Appearance: David has&#8230; sorry, had a fantastic ability to add a contemporary flare to classic shapes. His technique was flawless and his carving exactingly precise. Every time I run into him, I ask tentatively if he's going back to carving, but no luck. I own two of his pipes, and they're both beautiful.

Engineering: David's a bit of a perfectionist, and it was readily apparent in his pipes. I've never seen a misaligned draft hole, a bowl drilled below the hole, or a stem that didn't fit flush with the shank.

Smoking performance: I don't know if it's the way he carved the pipes or the briar that he used, but David's pipes are phenomenal Virginia smokers. Latakia, not as much for me, but that's ok, because it seems much easier to get a great latakia pipe than a VA pipe. By the way, they smoke smooth, draw easy and stay dry. What more can you ask.
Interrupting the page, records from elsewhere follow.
(* ===== verification/StartupFlow.v ===== *)
(** From the command line to the running server: where its settings come from, and what a
    production server can and cannot do. *)

From S2P Require Import Prelude GoText GoUrl Model Db Evolve Frame AgentRepo ManifestRepo.
From S2P Require Import Wire Lib Stub Suit Teep Rats Verifiers Demo Tam Server Logger Startup Requests TamFrames.
From S2P Require Import Scenario Service.

(** ** Without signing keys, nothing is registered *)

Section barren.
Context `{Platform} `{Lib}.
Implicit Types w : World.

(** The entities and their keys are fixed, and so are the manifests while there is no key. *)
Definition barren (d d' : DB) : Prop :=
  entities d' = entities d ∧ manifest_signing_keys d' = manifest_signing_keys d ∧
  (rows (manifest_signing_keys d) = [] → suit_manifests d' = suit_manifests d).

#[local] Instance barren_preorder : PreOrder barren.
Proof.
  split; unfold barren; [done|]. intros d1 d2 d3 (E1 & K1 & M1) (E2 & K2 & M2).
  split_and!; [congruence..|]. intros Hk. rewrite M2, M1; congruence.
Qed.

#[local] Hint Extern 1 (Inserts _ barren) =>
  intros ok mk d; unfold insert_row; case_match; [by repeat split|reflexivity] : typeclass_instances.
#[local] Hint Extern 1 (Updates _ barren) => intros p f d; by repeat split : typeclass_instances.

Lemma rg_moves (G : DB → DB → Prop) `{!PreOrder G} {A} (p : M A) w :
  moves G p → rg (on_db G) (λ _ _, True) p w.
Proof using Type.
  revert w. induction p as [r|upd k IH]; intros w; simpl.
  - intros _. destruct r as [a| | |]; [by apply (rg_ret (on_db G))|by constructor..].
  - intros Hp. constructor; intros w' _; destruct (Hp w'); [done|auto].
Qed.

(** No key is found while there is none. *)
Lemma GetEntityKey_none kid w :
  rows (manifest_signing_keys (w_db w)) = [] →
  rg (on_db barren) (λ o _, o = None) (GetEntityKey kid) w.
Proof.
  intros Hno. unfold GetEntityKey, ManifestSigningKeyRepository_FindByKID, select_opt, nil_if_no_rows.
  destruct (negb _); [apply (rg_throw (on_db barren))|].
  refine (rg_bind (on_db barren) (λ o _, o = None) _ _ _ _ _ _); [|intros o w' _ Ho; rewrite (Ho w') by done; by apply (rg_ret (on_db barren))].
  refine (rg_bind (on_db barren) (λ r _, ∃ e, r = inr e) _ _ _ _ _ _).
  - unfold select_one, sql. constructor; intros w' Hw;
      [unfold on_db; destruct (db_fault _); simpl; reflexivity|].
    assert (head (matching (λ k : ManifestSigningKey, eqb_bytes (ManifestSigningKey_KID k) kid) (w_db w')) = None)
      as Hnone by (unfold matching; destruct Hw as (_ & Hk & _); simpl; by rewrite Hk, Hno).
    destruct (db_fault _); simpl; rewrite ?Hnone; simpl; apply (rg_ret (on_db barren) _ (inr _)); by eexists.
  - intros r w' _ Hr. destruct (Hr w') as (e & ->); [done|].
    case_bool_decide; [by apply (rg_ret (on_db barren))|apply (rg_throw (on_db barren))].
Qed.

Lemma registerManifest_barren body w :
  rows (manifest_signing_keys (w_db w)) = [] → rg (on_db barren) (λ _ _, True) (registerManifest body) w.
Proof.
  intros Hno. unfold registerManifest.
  refine (rg_bind (on_db barren) (λ _ _, True) _ _ _ _ _ _); [apply rg_moves; [apply _|moves_auto]|].
  intros [env|e] w1 Hw1 _; [|apply rg_moves; [apply _|moves_auto]].
  refine (rg_bind (on_db barren) (λ _ _, True) _ _ _ _ _ _); [apply rg_moves; [apply _|moves_auto]|].
  intros [tag raw] w2 Hw2 _.
  refine (rg_bind (on_db barren) (λ r _, match r with inl o => o = None | inr _ => True end) _ _ _ _ _ _).
  - apply (rg_try (on_db barren)), GetEntityKey_none. destruct Hw1 as (_ & K1 & _), Hw2 as (_ & K2 & _). by rewrite K2, K1.
  - intros [o|e] w3 _ Hr; [rewrite (Hr w3) by done|]; apply rg_moves; [apply _|moves_auto|apply _|moves_auto].
Qed.

Lemma ServeHTTP_barren t r w :
  rows (manifest_signing_keys (w_db w)) = [] → rg (on_db barren) (λ _ _, True) (ServeHTTP t r) w.
Proof.
  intros Hno. destruct (String.eqb_spec (Req_Path r) register_path) as [Hp|Hp].
  - unfold ServeHTTP. rewrite Hp. simpl.
    unfold addTCManifest. repeat case_match; try (apply rg_moves; [apply _|exact I]).
    by apply registerManifest_barren.
  - apply rg_moves; [apply _|]. apply other_requests_moves; try apply _. done.
Qed.

Lemma requests_barren t rs w w' ps :
  rows (manifest_signing_keys (w_db w)) = [] →
  rtc sched (map (ServeHTTP t) rs, w) (ps, w') → barren (w_db w) (w_db w').
Proof.
  intros Hno Hs.
  destruct (sched_rg (on_db barren) (replicate (length rs) (λ _ _, True)) _ _ Hs) as [He _]; [|done].
  clear Hs. simpl. induction rs as [|r rs IH]; simpl; constructor; [by apply ServeHTTP_barren|done].
Qed.
End barren.

(** ** Settings *)

Section settings.
Context `{Lib} (env : string → option string).

Lemma main_config_Ok args cfg :
  main_config env args = Ok cfg →
  ∃ f level demo tls timeout ctls,
    Parse_flags args main_flags = Ok f ∧
    resolveLogLevel env f (flag_string f "log-level") "log-level" envLogLevel = Ok level ∧
    boolFromEnv env envInsecureDemoMode (flag_bool f "insecure-demo-mode") = Ok demo ∧
    boolFromEnv env envChallengeInsecureTLS (flag_bool f "challenge-insecure-tls") = Ok tls ∧
    durationFromEnv env envChallengeTimeout (flag_duration f "challenge-timeout") = Ok timeout ∧
    boolFromEnv env envIntelCollateralInsecureTLS (flag_bool f "intel-collateral-service-insecure-tls")
      = Ok ctls ∧
    cfg = mkTAMConfig
      (stringFromEnv env envAddr (flag_string f "addr"))
      (stringFromEnv env envDBPath (flag_string f "db-path")) demo
      (stringFromEnv env envTAMTEEPPrivateKeyPath (flag_string f "tam-teep-private-key-path"))
      (Some (NewNamed "attestam" level))
      (stringFromEnv env envChallengeServer (flag_string f "challenge-server"))
      (stringFromEnv env envChallengeContentType (flag_string f "challenge-content-type")) tls timeout
      (stringFromEnv env envIntelCollateralCacheDir (flag_string f "intel-collateral-cache-dir"))
      (stringFromEnv env envIntelCollateralServiceURL (flag_string f "intel-collateral-service-url")) ctls
      (stringFromEnv env envIntelCollateralSubscriptionKey
         (flag_string f "intel-collateral-subscription-key")).
Proof.
  unfold main_config. intros (f & Hf & Hr)%res_bind_Ok. apply res_bind_Ok in Hr as (level & Hl & Hr).
  apply res_bind_Ok in Hr as (demo & ? & Hr). apply res_bind_Ok in Hr as (tls & ? & Hr).
  apply res_bind_Ok in Hr as (timeout & ? & Hr). apply res_bind_Ok in Hr as (ctls & ? & [= <-]).
  exists f, level, demo, tls, timeout, ctls. split_and!; try done.
  by destruct (resolveLogLevel _ _ _ _ _); simplify_eq/=.
Qed.

(** Where the variable is set, the flag's value does not matter. *)
Lemma stringFromEnv_set v x y : is_Some (env v) → stringFromEnv env v x = stringFromEnv env v y.
Proof. unfold stringFromEnv. by intros [s ->]. Qed.
Lemma boolFromEnv_set v x y : is_Some (env v) → boolFromEnv env v x = boolFromEnv env v y.
Proof. unfold boolFromEnv. by intros [s ->]. Qed.
Lemma durationFromEnv_set v x y : is_Some (env v) → durationFromEnv env v x = durationFromEnv env v y.
Proof. unfold durationFromEnv. by intros [s ->]. Qed.

(** Where the flag is given, the variable does not matter. *)
Lemma resolveLogLevel_set env' f value name v :
  flagWasSet f name = true → resolveLogLevel env f value name v = resolveLogLevel env' f value name v.
Proof. unfold resolveLogLevel. by intros ->. Qed.
End settings.

(** ** Properties *)

Section properties.
Context `{Platform} `{Lib}.
Implicit Types w : World.

(** C26: a production server signs with the key in the configured file, and starts without
    trusting anybody: on a new database it has no TC Developer, no administrator and no
    signing key, and no request, in any interleaving, ever adds one.  So no manifest can
    be registered, and every request for the list of agents panics, for as long as it
    runs. *)
Theorem production_server_trusts_nobody `{!Reliable} (cfg : TAMConfig) (s : Server) (rs : list Request) w w1 w2 ps :
  InsecureDemoMode cfg = false → w_db w = empty_DB →
  run (New cfg) w = (Ok s, w1) → rtc sched (map (serve s) rs, w1) (ps, w2) →
  TAMTEEPPrivateKeyPath cfg ≠ "" ∧
  (∃ content, w_files w !! TAMTEEPPrivateKeyPath cfg = Some content ∧
     cbor_key content = Some (tamKey (handler_tam s))) ∧
  suit_manifests (w_db w2) = empty_table ∧ manifest_signing_keys (w_db w2) = empty_table ∧
  entities (w_db w2) = empty_table ∧
  ∀ r, Req_Path r = "/AgentService/ListAgents" → Req_Method r = "GET" → Req_Accept r = "application/cbor" →
    (run (serve s r) w2).1 = Panic.
Proof.
  intros Hprod Hdb Hr Hs. unfold New in Hr. rewrite Hprod in Hr. cbn [negb andb] in Hr.
  destruct (String.eqb_spec (TAMTEEPPrivateKeyPath cfg) "") as [|Hpath]; [done|].
  run_inv Hr. run_inv Hk. run_inv Hk0. injection Hk as <- <-. injection Hrun1 as _ <-.
  unfold NewTAMWithRAConfig in Hrun. destruct (String.eqb_spec (TAMTEEPPrivateKeyPath cfg) ""); [done|].
  run_inv Hrun. apply run_map_err_Ok in Hrun1. apply run_lift_Ok in Hk as [Hk ->].
  unfold ReadFile, file_op in Hrun1. rewrite run_atomically in Hrun1.
  destruct (file_fault _); [done|]. injection Hrun1 as Hfile <-.
  apply res_of_option_Ok in Hfile. apply res_bind_Ok in Hk as (key & Hkey%res_of_option_Ok & [= <-]).
  pose proof (run_reads _ _ _ _ InitDB_reads Hrun0) as Hdb1.
  simpl in Hdb1. rewrite Hdb in Hdb1.
  apply requests_barren in Hs as (He & Hk & Hm); [|by rewrite Hdb1]. rewrite Hdb1 in *.
  split_and!; [done|by eexists|by apply Hm|done|done|]. intros r Hp Hme Ha.
  unfold serve, ServeHTTP. rewrite Hp. simpl. apply getAgentList_panics; [done..|].
  intros e Hin. rewrite He in Hin. by apply not_elem_of_nil in Hin.
Qed.

(** The settings by the variable they are read from, all but the log level. *)
Definition settings (cfg : TAMConfig) : list (string * flag_value) :=
  [(envAddr, FString (Addr cfg)); (envDBPath, FString (DBPath cfg));
   (envInsecureDemoMode, FBool (InsecureDemoMode cfg));
   (envTAMTEEPPrivateKeyPath, FString (TAMTEEPPrivateKeyPath cfg));
   (envChallengeServer, FString (ChallengeServerURL cfg));
   (envChallengeContentType, FString (ChallengeContentType cfg));
   (envChallengeInsecureTLS, FBool (ChallengeInsecureTLS cfg));
   (envChallengeTimeout, FDuration (ChallengeTimeout cfg));
   (envIntelCollateralCacheDir, FString (Config_IntelCollateralCacheDir cfg));
   (envIntelCollateralServiceURL, FString (Config_IntelCollateralServiceURL cfg));
   (envIntelCollateralInsecureTLS, FBool (Config_IntelCollateralInsecureTLS cfg));
   (envIntelCollateralSubscriptionKey, FString (Config_IntelCollateralSubscriptionKey cfg))].

Definition setting (cfg : TAMConfig) (v : string) : option flag_value :=
  flag_lookup (mkFlagSet (settings cfg) []) v.

(** C29: for every setting but one the environment overrides the command line: where its
    variable is set, no flag makes a difference to it.  For the log level it is the other
    way round: where the flag is given, the environment makes no difference. *)
Theorem environment_overrides_flags (env : string → option string) (args args' : list string) cfg cfg' :
  main_config env args = Ok cfg →
  (main_config env args' = Ok cfg' →
     ∀ v, is_Some (env v) → setting cfg' v = setting cfg v) ∧
  (∀ f env', Parse_flags args main_flags = Ok f → flagWasSet f "log-level" = true →
     main_config env' args = Ok cfg' → Config_Logger cfg' = Config_Logger cfg).
Proof.
  intros (f & lvl & b1 & b2 & d & b3 & Hf & Hl & H1 & H2 & H3 & H4 & ->)%main_config_Ok. split.
  - intros (f' & lvl' & b1' & b2' & d' & b3' & Hf' & Hl' & H1' & H2' & H3' & H4' & ->)%main_config_Ok v Hv.
    unfold setting, flag_lookup, settings. simpl.
    repeat (match goal with |- context [String.eqb v ?x] => destruct (String.eqb_spec v x) as [->|_] end; simpl;
      [do 2 f_equal; first
         [by apply stringFromEnv_set
         |erewrite boolFromEnv_set in H1' by done; rewrite H1 in H1'; by simplify_eq
         |erewrite boolFromEnv_set in H2' by done; rewrite H2 in H2'; by simplify_eq
         |erewrite boolFromEnv_set in H4' by done; rewrite H4 in H4'; by simplify_eq
         |erewrite durationFromEnv_set in H3' by done; rewrite H3 in H3'; by simplify_eq]|]).
    done.
  - intros f0 env' Hf0 Hset (f' & lvl' & b1' & b2' & d' & b3' & Hf' & Hl' & _ & _ & _ & _ & ->)%main_config_Ok.
    rewrite Hf in Hf0, Hf'. simplify_eq. rewrite (resolveLogLevel_set env' env), Hl in Hl' by done. by simplify_eq/=.
Qed.
End properties.

(** ** Witnesses *)

Definition production : TAMConfig :=
  mkTAMConfig "localhost:8080" "tam_state.db" false "tam.key" None "https://verifier.example"
    "application/eat+cwt" false (60 * second) "" "https://pccs.example" false "".

(** A new database, and the key file. *)
Definition machine : World := mkWorld empty_DB 0 0 0 0 [] {["tam.key" := tam_key]} 0 [].

Definition launched : World := (run (@New calm lib production) machine).2.
Definition server : @Server lib :=
  @mkServer lib production (@mkTAM lib (@NilVerifier lib) (Some (ra_config production)) tam_key).

Lemma launched_ok : run (@New calm lib production) machine = (Ok server, launched).
Proof.
  assert ((run (@New calm lib production) machine).1 = Ok server) as Hok by (vm_compute; reflexivity).
  unfold launched. by destruct (run _ machine); simpl in *; subst.
Qed.

(** A registration is under way; then the agents are asked for. *)
Definition registration : Request :=
  mkRequest "POST" register_path "" "application/suit-envelope+cose" (mkBody envelope false false).

Lemma production_server_trusts_nobody_witness :
  ∃ ps w2, rtc sched (map (@serve calm lib server) [registration], launched) (ps, w2) ∧
    suit_manifests (w_db w2) = empty_table ∧
    (run (@serve calm lib server (get "/AgentService/ListAgents")) w2).1 = Panic.
Proof.
  eexists _, _. match goal with |- ?P ∧ _ => assert P as Hs end.
  { eapply rtc_l; [refine (sched_step [] _ _ [] _)|]. apply rtc_refl. }
  split; [exact Hs|].
  destruct (@production_server_trusts_nobody calm lib calm_reliable production server _ machine _ _ _
              eq_refl eq_refl launched_ok Hs) as (_ & _ & Hm & _ & _ & Hpanic).
  split; [exact Hm|]. by apply Hpanic.
Defined.

Definition environment (v : string) : option string :=
  if String.eqb v envAddr then Some "0.0.0.0:80" else None.

Lemma environment_overrides_flags_witness :
  ∃ cfg cfg', @main_config lib environment ["-addr"; "localhost:1"; "-log-level=debug"] = Ok cfg ∧
    @main_config lib environment [] = Ok cfg' ∧ setting cfg' envAddr = setting cfg envAddr.
Proof.
  eexists _, _. split; [vm_compute; reflexivity|]. split; [vm_compute; reflexivity|].
  refine (proj1 (@environment_overrides_flags lib environment
    ["-addr"; "localhost:1"; "-log-level=debug"] [] _ _ _) _ envAddr _).
  - vm_compute. reflexivity.
  - vm_compute. reflexivity.
  - by eexists.
Defined.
Overall impressions: There are carvers who leave the profession all the time. I don't miss any like I do David. He blended form and function and did so affordably. That's right, his pipes wouldn't break your bank. I got each of mine for $100. Sure, he could do something that cost more, but he thought about the guys who didn't have as much to spend, and that says a lot about him too.


----------



## smokinchick (Jan 27, 2012)

What an interesting looking, beautiful pipe! It looks like it sits perfectly in the hand too. Thanks for sharing this! :wave:


----------



## TommyTree (Jan 7, 2012)

Speaking of sitting in the hand, this one has one of those deep, craggy rustications that kind of massages your hand while you hold it. I wish more guys did it like that, but I've found a few who do.


----------



## mmiller (Nov 17, 2011)

Very nice pipe Tom, also what is your opinion on the xikar pipeline? Do a review on that please :yo:


----------



## TommyTree (Jan 7, 2012)

mmiller said:


> Very nice pipe Tom, also what is your opinion on the xikar pipeline? Do a review on that please :yo:


Hadn't thought of that. I'll have to now, though, just for you.


----------



## szyzk (Nov 27, 2010)

I've seen your pictures of this pipe before, and you have no idea how disappointed I was when I went looking and saw that he was no longer making pipes.
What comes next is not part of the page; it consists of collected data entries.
(** The agents that come back, with the times that came with the list. *)
Lemma fetched_agents d (lu : gmap bytes Z) kids :
  (∀ kid, kid ∈ kids → is_Some (status_of d kid) ∧ lu !! kid = Some (updated_at d kid)) →
  map (λ a, with_last_update (default zero_time (lu !! Console_KID a)) a)
      (map agent_of_record (map sent_record (asked_records d kids))) = omap (shown_agent d) kids ∧
  map Console_KID (omap (shown_agent d) kids) = kids ∧
  Forall (λ a, shown_agent d (Console_KID a) = Some a) (omap (shown_agent d) kids).
Proof using Type.
  induction kids as [|kid l IH]; intros Hk; [done|].
  destruct IH as (IH1 & IH2 & IH3); [intros; apply Hk; by right|].
  destruct (Hk kid) as [[st Hst] Hlu]; [left|]. pose proof (status_of_kid d kid st Hst) as Hkid.
  assert (asked_records d (kid :: l) = FromModel st :: asked_records d l) as -> by (unfold asked_records; cbn; by rewrite Hst).
  set (a := agent_of_record (sent_record (FromModel st))).
  set (a' := with_last_update (whole_seconds (AgentStatus_UpdatedAt st)) a).
  assert (shown_agent d kid = Some a') as Hs by (by apply shown_agent_status).
  assert (Console_KID a = kid) as Hc by done.
  assert (omap (shown_agent d) (kid :: l) = a' :: omap (shown_agent d) l) as -> by (cbn; by rewrite Hs).
  cbn [map]. fold a. rewrite IH1, IH2, Hc, Hlu. unfold updated_at. rewrite Hst. split_and!; [done|by f_equal|].
  constructor; [|done]. by change (Console_KID a') with (Console_KID a); rewrite Hc.
Qed.

(** The cache afterwards: the listed agents as they were shown, and no others. *)
Definition refreshed d (c : gmap bytes cachedAgent) : Prop :=
  ∀ kid, cached_agent <$> c !! kid = if decide (kid ∈ managed d) then shown_agent d kid else None.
From the other pipe photos I've seen online, I really like the flair David added to his creations.


----------



## Evonnida (Jun 1, 2010)

That is a beautiful looking pipe!


----------



## smokinchick (Jan 27, 2012)

TommyTree said:


> Speaking of sitting in the hand, this one has one of those deep, craggy rustications that kind of massages your hand while you hold it. I wish more guys did it like that, but I've found a few who do.
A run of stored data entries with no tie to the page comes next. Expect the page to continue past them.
(** The bisection, on a sorted array, stops at the boundary between the
    entries with time <= [t] and those with time > [t]; the fuel
    [hi - lo] is never exhausted before the window closes. *)
Lemma search_loop_spec l t fuel : forall lo hi,
  nondecreasing l ->
  (lo <= hi <= length l)%nat -> (hi - lo <= fuel)%nat ->
  (forall j a, (j < lo)%nat -> l !! j = Some a -> (Control.time a <= t)%Qc) ->
  (forall j a, (hi <= j)%nat -> l !! j = Some a -> (t < Control.time a)%Qc) ->
  let r := BinaryInsert.search_loop fuel l t lo hi in
  (lo <= r <= hi)%nat
  /\ (forall j a, (j < r)%nat -> l !! j = Some a -> (Control.time a <= t)%Qc)
  /\ (forall j a, (r <= j)%nat -> l !! j = Some a -> (t < Control.time a)%Qc).
Proof.
  induction fuel as [|fuel IH]; intros lo hi Hs Hb Hf Hlo Hhi;
    cbn [BinaryInsert.search_loop]; cbv zeta.
  - assert (lo = hi) by lia. subst. auto with lia.
  - destruct (Nat.ltb_spec lo hi) as [Hlt|Hge].
    2:{ assert (lo = hi) by lia. subst. auto with lia. }
    set (mid := ((lo + hi) / 2)%nat).
    assert (lo <= mid < hi)%nat as Hmid.
    { subst mid. split.
      - apply Nat.div_le_lower_bound; lia.
      - apply Nat.Div0.div_lt_upper_bound; lia. }
    destruct (lookup_lt_is_Some_2 l mid) as [ev Hev]; [lia|].
    rewrite Hev. destruct (Qcleb (Control.time ev) t) eqn:Hc.
    + apply Qcleb_le in Hc.
      assert (forall j a, (j < S mid)%nat -> l !! j = Some a ->
                          (Control.time a <= t)%Qc) as Hlo'.
      { intros j a Hj Ha. eapply Qcle_trans; [|exact Hc].
        eapply (nondecreasing_lookup l j mid); eauto with lia. }
      destruct (IH (S mid) hi Hs) as (Hr & H1 & H2); [lia|lia|done|done|].
      repeat split; auto with lia.
    + apply Qcleb_gt in Hc.
      assert (forall j a, (mid <= j)%nat -> l !! j = Some a ->
                          (t < Control.time a)%Qc) as Hhi'.
      { intros j a Hj Ha. eapply Qclt_le_trans; [exact Hc|].
        eapply (nondecreasing_lookup l mid j); eauto with lia. }
      destruct (IH lo mid Hs) as (Hr & H1 & H2); [lia|lia|done|done|].
      repeat split; auto with lia.
Qed.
That's exactly why I think it looks like it feels good in the hand... if that makes sense lol. I wouldn't be able to NOT touch this pipe if I were to see it in person... I joked with Erik Nording about that last week... I was checking out all his new hand carved pipes, and just had to touch each one. I'm the same way with clothes haha! One of the first tests I do with any pipe that catches my eye is the "how does it feel in my hand" test. I've seen many people do this... and even strike a couple of different "poses" with the prospect pipe. We're a funny lot, pipe smokers lol!


----------



## mmiller (Nov 17, 2011)

TommyTree said:


> Hadn't thought of that. I'll have to now, though, just for you.


Thanks! :biggrin:


----------